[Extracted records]
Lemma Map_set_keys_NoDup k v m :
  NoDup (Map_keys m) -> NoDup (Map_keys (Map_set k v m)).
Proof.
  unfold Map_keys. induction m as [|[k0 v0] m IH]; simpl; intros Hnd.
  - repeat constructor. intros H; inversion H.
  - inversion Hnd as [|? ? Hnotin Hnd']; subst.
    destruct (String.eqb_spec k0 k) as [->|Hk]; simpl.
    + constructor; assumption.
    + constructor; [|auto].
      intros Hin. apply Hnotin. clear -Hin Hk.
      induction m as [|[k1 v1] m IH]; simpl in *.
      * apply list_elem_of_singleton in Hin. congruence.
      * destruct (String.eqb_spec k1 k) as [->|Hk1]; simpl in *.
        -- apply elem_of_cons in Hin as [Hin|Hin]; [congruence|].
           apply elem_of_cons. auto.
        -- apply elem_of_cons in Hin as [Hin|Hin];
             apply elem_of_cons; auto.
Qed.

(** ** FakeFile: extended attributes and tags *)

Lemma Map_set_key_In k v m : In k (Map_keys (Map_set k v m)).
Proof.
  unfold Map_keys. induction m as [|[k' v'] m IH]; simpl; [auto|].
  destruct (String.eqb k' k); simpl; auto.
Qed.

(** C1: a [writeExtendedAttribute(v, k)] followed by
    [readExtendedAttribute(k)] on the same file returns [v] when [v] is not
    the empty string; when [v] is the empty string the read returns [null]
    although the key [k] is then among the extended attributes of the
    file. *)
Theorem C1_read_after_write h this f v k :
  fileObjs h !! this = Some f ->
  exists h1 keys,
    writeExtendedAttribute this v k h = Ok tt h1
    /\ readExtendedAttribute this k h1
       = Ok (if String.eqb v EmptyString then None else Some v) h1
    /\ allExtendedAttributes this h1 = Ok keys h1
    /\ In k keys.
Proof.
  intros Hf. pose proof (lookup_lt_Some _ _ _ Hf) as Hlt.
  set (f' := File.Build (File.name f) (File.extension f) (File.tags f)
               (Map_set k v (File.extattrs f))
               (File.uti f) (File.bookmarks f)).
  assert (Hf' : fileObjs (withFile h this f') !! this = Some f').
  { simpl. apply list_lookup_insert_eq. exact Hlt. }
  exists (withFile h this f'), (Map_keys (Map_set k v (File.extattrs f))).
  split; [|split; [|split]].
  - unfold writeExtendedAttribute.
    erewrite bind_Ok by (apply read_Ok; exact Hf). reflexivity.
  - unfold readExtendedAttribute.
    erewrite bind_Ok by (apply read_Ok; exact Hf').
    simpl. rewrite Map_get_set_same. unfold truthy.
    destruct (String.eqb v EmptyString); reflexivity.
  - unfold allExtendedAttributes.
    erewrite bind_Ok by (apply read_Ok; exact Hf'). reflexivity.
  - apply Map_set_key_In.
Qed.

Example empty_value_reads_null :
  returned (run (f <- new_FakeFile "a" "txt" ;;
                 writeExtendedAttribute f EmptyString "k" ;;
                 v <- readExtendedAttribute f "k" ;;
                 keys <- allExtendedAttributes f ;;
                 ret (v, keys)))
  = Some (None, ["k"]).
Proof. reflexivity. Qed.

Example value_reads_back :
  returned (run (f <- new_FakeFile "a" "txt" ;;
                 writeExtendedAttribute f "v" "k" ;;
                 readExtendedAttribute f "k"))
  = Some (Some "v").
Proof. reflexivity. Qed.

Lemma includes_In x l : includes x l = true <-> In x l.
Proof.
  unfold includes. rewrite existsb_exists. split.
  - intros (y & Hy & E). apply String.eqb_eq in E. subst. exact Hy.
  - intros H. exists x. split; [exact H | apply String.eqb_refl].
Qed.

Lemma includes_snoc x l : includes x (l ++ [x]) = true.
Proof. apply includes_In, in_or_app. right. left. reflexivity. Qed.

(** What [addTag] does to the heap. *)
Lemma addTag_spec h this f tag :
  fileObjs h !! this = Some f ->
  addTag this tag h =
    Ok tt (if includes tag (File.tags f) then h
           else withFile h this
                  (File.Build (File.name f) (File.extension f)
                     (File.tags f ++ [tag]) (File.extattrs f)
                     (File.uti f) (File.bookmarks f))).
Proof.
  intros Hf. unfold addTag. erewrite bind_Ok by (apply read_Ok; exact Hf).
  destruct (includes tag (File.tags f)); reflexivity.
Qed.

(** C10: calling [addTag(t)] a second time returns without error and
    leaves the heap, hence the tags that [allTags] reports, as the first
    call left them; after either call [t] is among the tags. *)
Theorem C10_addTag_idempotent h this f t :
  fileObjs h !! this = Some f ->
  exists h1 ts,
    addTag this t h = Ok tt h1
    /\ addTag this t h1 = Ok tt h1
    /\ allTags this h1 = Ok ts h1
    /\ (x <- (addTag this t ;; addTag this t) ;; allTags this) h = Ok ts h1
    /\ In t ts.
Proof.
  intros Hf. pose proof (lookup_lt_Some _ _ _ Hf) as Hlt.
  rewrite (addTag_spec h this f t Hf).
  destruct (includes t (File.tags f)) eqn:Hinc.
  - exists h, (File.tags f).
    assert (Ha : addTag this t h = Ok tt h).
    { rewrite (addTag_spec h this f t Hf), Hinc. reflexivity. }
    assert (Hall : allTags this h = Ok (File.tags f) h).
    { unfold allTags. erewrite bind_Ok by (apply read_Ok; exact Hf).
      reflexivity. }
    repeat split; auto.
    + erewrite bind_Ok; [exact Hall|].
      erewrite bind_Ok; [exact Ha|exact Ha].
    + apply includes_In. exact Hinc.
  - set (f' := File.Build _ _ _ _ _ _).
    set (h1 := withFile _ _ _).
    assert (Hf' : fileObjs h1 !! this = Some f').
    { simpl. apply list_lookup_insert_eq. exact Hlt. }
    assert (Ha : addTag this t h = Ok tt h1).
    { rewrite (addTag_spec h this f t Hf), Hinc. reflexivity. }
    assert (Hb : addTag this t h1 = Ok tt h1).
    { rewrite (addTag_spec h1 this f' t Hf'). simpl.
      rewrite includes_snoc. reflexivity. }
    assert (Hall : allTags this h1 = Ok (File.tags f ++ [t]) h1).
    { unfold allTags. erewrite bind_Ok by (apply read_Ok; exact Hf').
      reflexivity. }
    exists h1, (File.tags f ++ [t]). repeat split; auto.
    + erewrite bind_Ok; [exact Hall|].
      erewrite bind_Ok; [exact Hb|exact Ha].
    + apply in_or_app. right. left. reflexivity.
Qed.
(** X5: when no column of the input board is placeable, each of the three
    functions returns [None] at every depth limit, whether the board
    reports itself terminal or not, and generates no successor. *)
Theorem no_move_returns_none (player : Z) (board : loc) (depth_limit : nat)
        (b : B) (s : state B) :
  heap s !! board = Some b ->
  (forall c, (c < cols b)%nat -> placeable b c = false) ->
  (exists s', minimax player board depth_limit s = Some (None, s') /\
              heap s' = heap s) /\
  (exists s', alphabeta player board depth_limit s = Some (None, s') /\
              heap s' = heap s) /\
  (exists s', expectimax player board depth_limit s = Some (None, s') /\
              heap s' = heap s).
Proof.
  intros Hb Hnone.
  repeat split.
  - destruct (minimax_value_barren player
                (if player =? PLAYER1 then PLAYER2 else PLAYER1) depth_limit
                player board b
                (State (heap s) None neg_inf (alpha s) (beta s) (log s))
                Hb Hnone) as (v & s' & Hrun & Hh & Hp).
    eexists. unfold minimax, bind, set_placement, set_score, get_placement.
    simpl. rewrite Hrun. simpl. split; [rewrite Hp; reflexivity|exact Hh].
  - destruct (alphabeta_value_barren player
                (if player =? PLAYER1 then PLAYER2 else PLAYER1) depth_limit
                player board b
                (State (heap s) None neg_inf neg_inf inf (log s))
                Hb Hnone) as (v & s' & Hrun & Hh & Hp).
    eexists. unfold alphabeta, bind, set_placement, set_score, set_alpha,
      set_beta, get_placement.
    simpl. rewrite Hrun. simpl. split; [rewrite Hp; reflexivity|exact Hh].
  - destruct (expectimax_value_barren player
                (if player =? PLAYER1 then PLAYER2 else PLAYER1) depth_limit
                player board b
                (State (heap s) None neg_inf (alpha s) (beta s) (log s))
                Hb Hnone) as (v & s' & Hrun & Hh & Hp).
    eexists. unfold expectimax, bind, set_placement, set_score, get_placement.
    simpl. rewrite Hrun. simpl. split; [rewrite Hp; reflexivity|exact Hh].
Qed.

*Assignment:* Copy each line above holding "allTags".

*Exercise response:*
    leaves the heap, hence the tags that [allTags] reports, as the first
    /\ allTags this h1 = Ok ts h1
    /\ (x <- (addTag this t ;; addTag this t) ;; allTags this) h = Ok ts h1
    assert (Hall : allTags this h = Ok (File.tags f) h).
    { unfold allTags. erewrite bind_Ok by (apply read_Ok; exact Hf).
    assert (Hall : allTags this h1 = Ok (File.tags f ++ [t]) h1).
    { unfold allTags. erewrite bind_Ok by (apply read_Ok; exact Hf').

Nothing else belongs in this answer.